Ben Lanzarone, ‘Happy Days’ and ‘The Love Boat’ Composer, Dies at 85

Rexa Vella

Ben Lanzarone, ‘Happy Days’ and ‘The Love Boat’ Composer, Dies at 85

Composer Ben Lanzarone, whose work was featured in television shows such as “Happy Days,” “The Love Boat” and “Dynasty,” died of lung cancer in Los Angeles on Feb. 16. He was 85.

Lanzarone received ASCAP’s “Most Performed Composer Award” for his work composing television scores. He wrote for episodes of “The Tracy Ullman Show,” “The Jay Leno Comedy Hour” and” Mr. Belvedere.” In association with Aaron Spelling and Doug Cramer, he composed many scores for “Dynasty,” “The Love Boat,” “Vegas,” “Matt Houston,” “The Colbys” and “Hotel.” In addition, he wrote the music for numerous episodes of “Happy Days,” “Laverne and Shirley” and “Mork and Mindy.”

Also an arranger, musical director and pianist, Lanzarone became a force in popular music when he began associating with Bob Crewe and Charles Fox. Lanzarone’s album “In Classic Form” came as a result of their collaboration, showing off his talent as a classical and jazz pianist. He then arranged more of Crewe’s productions, which included recordings for Bobby Darin, Vikki Carr and The Bob Crewe Generation. He became the arranger for a range of artists and projects, such as Peter Nero, Vicki Sue Robinson and the disco group The Brothers, as well as the soundtrack of the motion picture “Grease.”

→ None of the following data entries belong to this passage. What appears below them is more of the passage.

(** A session just made, for a peer that has no address yet. *)
Lemma new_session_inv r pk sk peer w s w' q tm :
  session_init r pk sk peer w = Some ((0, s), w') -> peer_role q = r ->
  peer_inv (set_last_rx tm (set_session s (new_peer q))) /\ w' = tick (tick w) /\
  handshake_counter s = u64 (env_time (w_calls w)) /\
  static_keys s = (crypto_derive_session_keys r pk sk peer zero_keys).2.
Proof.
  intros E Hr. destruct (session_init_inv _ _ _ _ _ _ _ E) as (R & Hro & Hst & _).
  pose proof (session_init_eq r pk sk peer w) as E'. rewrite E in E'.
  destruct (crypto_derive_session_keys _ _ _ _ _) as [rc keys]. case_decide; [|done]. injection E' as Es Ew.
  split; [|by rewrite Es, Ew]. split; cbn.
  - apply (inv_wf _ _ _ _ R).
  - destruct (inv_open _ _ _ _ R) as (_ & acc & Hacc & _). by exists acc.
  - congruence.
  - congruence.
  - intros _. rewrite Es. apply restarted_honest.
Qed.

Lemma monotonic_calls w t w' : monotonic_ms w = Some (t, w') -> wire w' = wire w /\ w_calls w' = S (w_calls w).
Proof.
  unfold monotonic_ms. intros (x & w1 & E1 & E)%M_bind_inv. injection E1 as <- <-.
  destruct (env_monotonic _). by injection E as _ <-.
Qed.

Lemma log_calls level component text w u w' :
  log_at level component text w = Some (u, w') -> wire w' = wire w /\ (w_calls w <= w_calls w')%nat.
Proof.
  intros E. pose proof (wp_run _ _ _ _ (wp_log level component text (fun _ w' => wire w' = wire w) w ltac:(done)) E) as H.
  split; [done|]. assert (advancing (log_at level component text)) as Ha by (apply (advancing_only plain), only_log). by apply Ha in E.
Qed.

Lemma start_peers_greets c dev sock todo buf w r w' t :
  (SESSION_HANDSHAKE_MSG_LEN <= length buf)%nat ->
  start_peers c dev sock (crypto_derive_public_key (private_key c)) todo buf w = Some (Some r, w') ->
  steady t (w_calls w) (w_calls w') ->
  exists events, wire w' = wire w ++ events /\ greets c (u_fd sock) t todo (w_calls w) (w_calls w') events.
Proof.
  revert buf w r. induction todo as [|q todo IH]; intros buf w r Hb E Hst; cbn [start_peers] in E.
  { injection E as _ <-. exists []. split; [by rewrite app_nil_r|constructor]. }
  apply M_bind_inv in E as ([rc s] & w1 & E1 & E). destruct (Z.eqb_spec rc 0) as [->|]; cbn [negb] in E.
  2:{ apply M_bind_inv in E as (? & ? & _ & E). apply M_bind_inv in E as (? & ? & _ & E).
      by apply M_bind_inv in E as (? & ? & _ & E). }
  apply M_bind_inv in E as (tm & w2 & E2 & E). apply monotonic_calls in E2 as [Ew2 Ec2].
  destruct (new_session_inv _ _ _ _ _ _ _ q tm E1 eq_refl) as (Hi & -> & Ehc & Esk). set (ps := set_last_rx _ _) in *.
  apply M_bind_inv in E as ([ps1 buf1] & w3 & E3 & E). apply M_bind_inv in E as (rest & w4 & E4 & E).
  destruct rest as [[rest buf2]|]; [|done]. injection E as _ <-.
  pose proof (advancing_start_peers _ _ _ _ _ _ _ _ _ E4) as Hle. cbn [tick w_calls] in *.
  case_bool_decide as Hro.
  - apply M_bind_inv in E3 as (now & w5 & E5 & E3). apply monotonic_calls in E5 as [Ew5 Ec5].
    destruct (resolution (w_calls w5) ps) as [a|] eqn:Hres.
    + destruct (initiate_first ps _ sock buf now w5 _ _ a Hi Hro Hb eq_refl Hres E3) as (Hl & Hc & rc & Ew3).
      cbn [fst snd] in *. destruct (IH buf1 w3 _ ltac:(lia) E4) as (ev & Ew4 & Hg).
      { eapply steady_within; [exact Hst|lia|lia]. }
      eexists (_ :: ev). split; [by rewrite Ew4, Ew3, Ew5, Ew2, <- app_assoc|].
      change (session ps) with s. rewrite Esk, Ehc, (proj1 (Hst (w_calls w) ltac:(lia))), Hro.
      replace (tx _) with (init_key c q) by (unfold init_key; by rewrite Hro).
      apply greets_init; [done|lia|]. eapply greets_from; [|exact Hg]. lia.
    + exfalso. assert (w_calls w5 < w_calls w4)%nat as Hlt.
      { apply initiate_asks in E3; [lia|done]. }
      unfold resolution in Hres. destruct (env_getaddrinfo _ _) eqn:Eg; [done|].
      by apply (proj2 (Hst (w_calls w5) ltac:(lia)) (host (config ps))).
  - apply M_bind_inv in E3 as (? & w5 & E5 & E3). injection E3 as <- <- <-. apply log_calls in E5 as [Ew5 Ec5].
    destruct (IH buf w5 _ Hb E4) as (ev & Ew4 & Hg); [eapply steady_within; [exact Hst|lia|lia]|].
    exists ev. split; [by rewrite Ew4, Ew5, Ew2|]. constructor; [done|]. eapply greets_from; [|exact Hg]. lia.
Qed.

Lemma start_network_greets c dev cipher0 plain0 w d w' t :
  length cipher0 = SEALED_BUF_SIZE -> start_network c dev cipher0 plain0 w = Some (Some d, w') ->
  steady t (w_calls w) (w_calls w') ->
  cfg d = c /\ exists events, greets c (u_fd (udp d)) t (take (peer_count c) (peers c)) (w_calls w) (w_calls w') events /\
    forall e, e ∈ events -> e ∈ wire w'.
Proof.
  intros Hb E Hst. unfold start_network in E. apply M_bind_inv in E as ([rc sock] & w1 & E1 & E).
  assert (advancing (udp_bind (listen_port c))) as Ha by advancing. apply Ha in E1. clear Ha.
  destruct (negb _).
  { apply M_bind_inv in E as (? & ? & _ & E). apply M_bind_inv in E as (? & ? & _ & E).
    by apply M_bind_inv in E as (? & ? & _ & E). }
  apply M_bind_inv in E as ([[ps buf]|] & w2 & E2 & E); [|done].
  apply M_bind_inv in E as (tm & w3 & E3 & E). apply monotonic_calls in E3 as [Ew3 Ec3].
  injection E as <- <-. cbn [cfg udp]. split; [done|].
  destruct (Nat.ltb_spec 0 (peer_count c)) as [Hn|Hn].
  2:{ replace (peer_count c) with 0%nat by lia. exists []. split; [constructor|]. intros e He. by apply not_elem_of_nil in He. }
  apply M_bind_inv in E2 as (r & w4 & E4 & E2). destruct r as [r|]; [|done].
  apply M_bind_inv in E2 as (? & w5 & E5 & E2). injection E2 as _ <-. apply log_calls in E5 as [Ew5 Ec5].
  pose proof (advancing_start_peers _ _ _ _ _ _ _ _ _ E4) as Hle.
  destruct (start_peers_greets c dev sock (take (peer_count c) (peers c)) cipher0 w1 r w4 t) as (ev & Ew4 & Hg);
    [rewrite Hb; by apply Nat.leb_le|exact E4|eapply steady_within; [exact Hst|lia|lia]|].
  exists ev. split.
  - eapply greets_from; [exact E1|]. eapply greets_until; [|exact Hg]. lia.
  - intros e He. rewrite Ew3, Ew5, Ew4. apply elem_of_app. by right.
Qed.

Lemma start_greets cipher0 plain0 w d w' t :
  length cipher0 = SEALED_BUF_SIZE -> start cipher0 plain0 w = Some (Some d, w') ->
  steady t (w_calls w) (w_calls w') ->
  exists events, greets (cfg d) (u_fd (udp d)) t (take (peer_count (cfg d)) (peers (cfg d))) (w_calls w) (w_calls w') events /\
    forall e, e ∈ events -> e ∈ wire w'.
Proof.
  intros Hb E Hst. unfold start in E. destruct (negb _); [by apply M_bind_inv in E as (? & ? & _ & E)|].
  apply M_bind_inv in E as (path & w1 & E1 & E). injection E1 as <- <-. cbv zeta in E.
  apply M_bind_inv in E as ([c|] & w2 & E2 & E); [|done].
  assert (forall p, advancing (config_load_file p)) as Ha by (intros; advancing). apply Ha in E2. clear Ha. cbn [w_calls] in E2.
  apply M_bind_inv in E as ([rc dev] & w3 & E3 & E).
  assert (forall n, advancing (tun_open n)) as Ha by (intros; advancing). apply Ha in E3. clear Ha. destruct (negb _).
  { apply M_bind_inv in E as (? & ? & _ & E). by apply M_bind_inv in E as (? & ? & _ & E). }
  apply M_bind_inv in E as (rc' & w4 & E4 & E).
  assert (forall a m, advancing (tun_configure dev a m)) as Ha by (intros; advancing). apply Ha in E4. clear Ha. destruct (negb _).
  { apply M_bind_inv in E as (? & ? & _ & E). apply M_bind_inv in E as (? & ? & _ & E).
    by apply M_bind_inv in E as (? & ? & _ & E). }
  pose proof (advancing_start_network _ _ _ _ _ _ _ E) as Hle.
  destruct (start_network_greets c dev cipher0 plain0 w4 d w' t Hb E) as (-> & ev & Hg & Hin);
    [eapply steady_within; [exact Hst|lia|lia]|].
  exists ev. split; [|done]. eapply greets_from; [|exact Hg]. lia.
Qed.

(** C22. A nonce of the handshake channel can repeat within one process.  The
    static keys depend on the two long-term keys and the role only, and every
    session starts its init counter at the wall clock of its own
    initialisation.  So whenever the program starts with a configuration that
    has two initiator sections for the same PublicKey, and the start-up falls
    within one second and resolves the names, it sends two inits sealed under
    one key and one counter, whose payloads are the public keys of two draws
    of the generator. *)
Theorem shared_public_key_reuses_nonce cipher0 plain0 w d w' t i j q q' :
  length cipher0 = SEALED_BUF_SIZE -> start cipher0 plain0 w = Some (Some d, w') ->
  (forall n, (w_calls w <= n < w_calls w')%nat -> env_time n = t /\ forall h, env_getaddrinfo n h <> None) ->
  (i < j < peer_count (cfg d))%nat -> peers (cfg d) !! i = Some q -> peers (cfg d) !! j = Some q' ->
  peer_role q = CRYPTO_ROLE_INITIATOR -> peer_role q' = CRYPTO_ROLE_INITIATOR -> public_key q = public_key q' ->
  exists key n n' a a' rc rc', (w_calls w <= n < n')%nat /\ (n' < w_calls w')%nat /\
    EvSend (u_fd (udp d)) a
      (message SESSION_MSG_HANDSHAKE_INIT key (u64 t) (env_keypair n).1) rc ∈ wire w' /\
    EvSend (u_fd (udp d)) a'
      (message SESSION_MSG_HANDSHAKE_INIT key (u64 t) (env_keypair n').1) rc' ∈ wire w'.
Proof.
  intros Hb E Hst Hij Hq Hq' Hr Hr' Hpk. destruct (start_greets _ _ _ _ _ t Hb E Hst) as (ev & Hg & Hin).
  assert (forall k x, (k < peer_count (cfg d))%nat -> peers (cfg d) !! k = Some x ->
    take (peer_count (cfg d)) (peers (cfg d)) !! k = Some x) as Ht by (intros; by rewrite lookup_take_lt).
  destruct (greets_twice _ _ _ _ _ _ _ i j q q' Hg ltac:(lia) (Ht i q ltac:(lia) Hq) (Ht j q' ltac:(lia) Hq') Hr Hr')
    as (n & n' & a & a' & rc & rc' & Hn & Hn' & H1 & H2).
  assert (init_key (cfg d) q' = init_key (cfg d) q) as Ek by (unfold init_key; by rewrite Hr, Hr', Hpk).
  rewrite Ek in H2. exists (init_key (cfg d) q), n, n', a, a', rc, rc'. auto.
Qed.
End Twins.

While maintaining his career as a studio pianist, Lanzarone arranged and composed several jingles, which appeared on well over a thousand commercials, records and soundtracks. This led to his selection to the NARAS Board of Governors.

As a musical director and pianist, Lanzarone toured with artists such as Frank Sinatra, Art Garfunkel, Mary Travers, Anthony Newley, Petula Clark, Lainie Kazan and Mason Williams. He was the musical director of the Broadway original production of “Grease” and the arranger for Broadway productions of “Via Galactica” and “Truckload.” He served as musical director and arranger for the off-Broadway show “How to Steal an Election” and the Los Angeles Shakespeare Festival’s “Midsummer Night’s Dream.”

A graduate of New York City’s High School of Music and Art and a double Masters Degree graduate from the Manhattan School of Music, Lanzarone started his career as a classical pianist and traveled the country as soloist with the Longines Symphonette. He made his solo debut at Carnegie Recital Hall.

During his 46-year marriage to actress and singer Ilene Graff, the two had a professional relationship that panned stage, screen, live concerts and recordings — and resulted in a Grammy nomination for their album “Baby’s Broadway Lullabies.” The couple also taught the popular workshop “Making the Song Your Own” to help singers find the joy in music and performance. With their daughter, Broadway veteran Nikka Graff Lanzarone, they put on cabaret concerts in New York City and Los Angeles.

Lanzarone participated in many charitable organizations such as The Variety Club, Broadway Cares/Equity Fights AIDS and The Entertainment Community Fund. 

He is survived by his wife Graff, his daughter Graff Lanzarone, brothers Frank and Peter Lanzarone, brothers-in-law Richard and Todd Graff, nieces and nephews and several friends.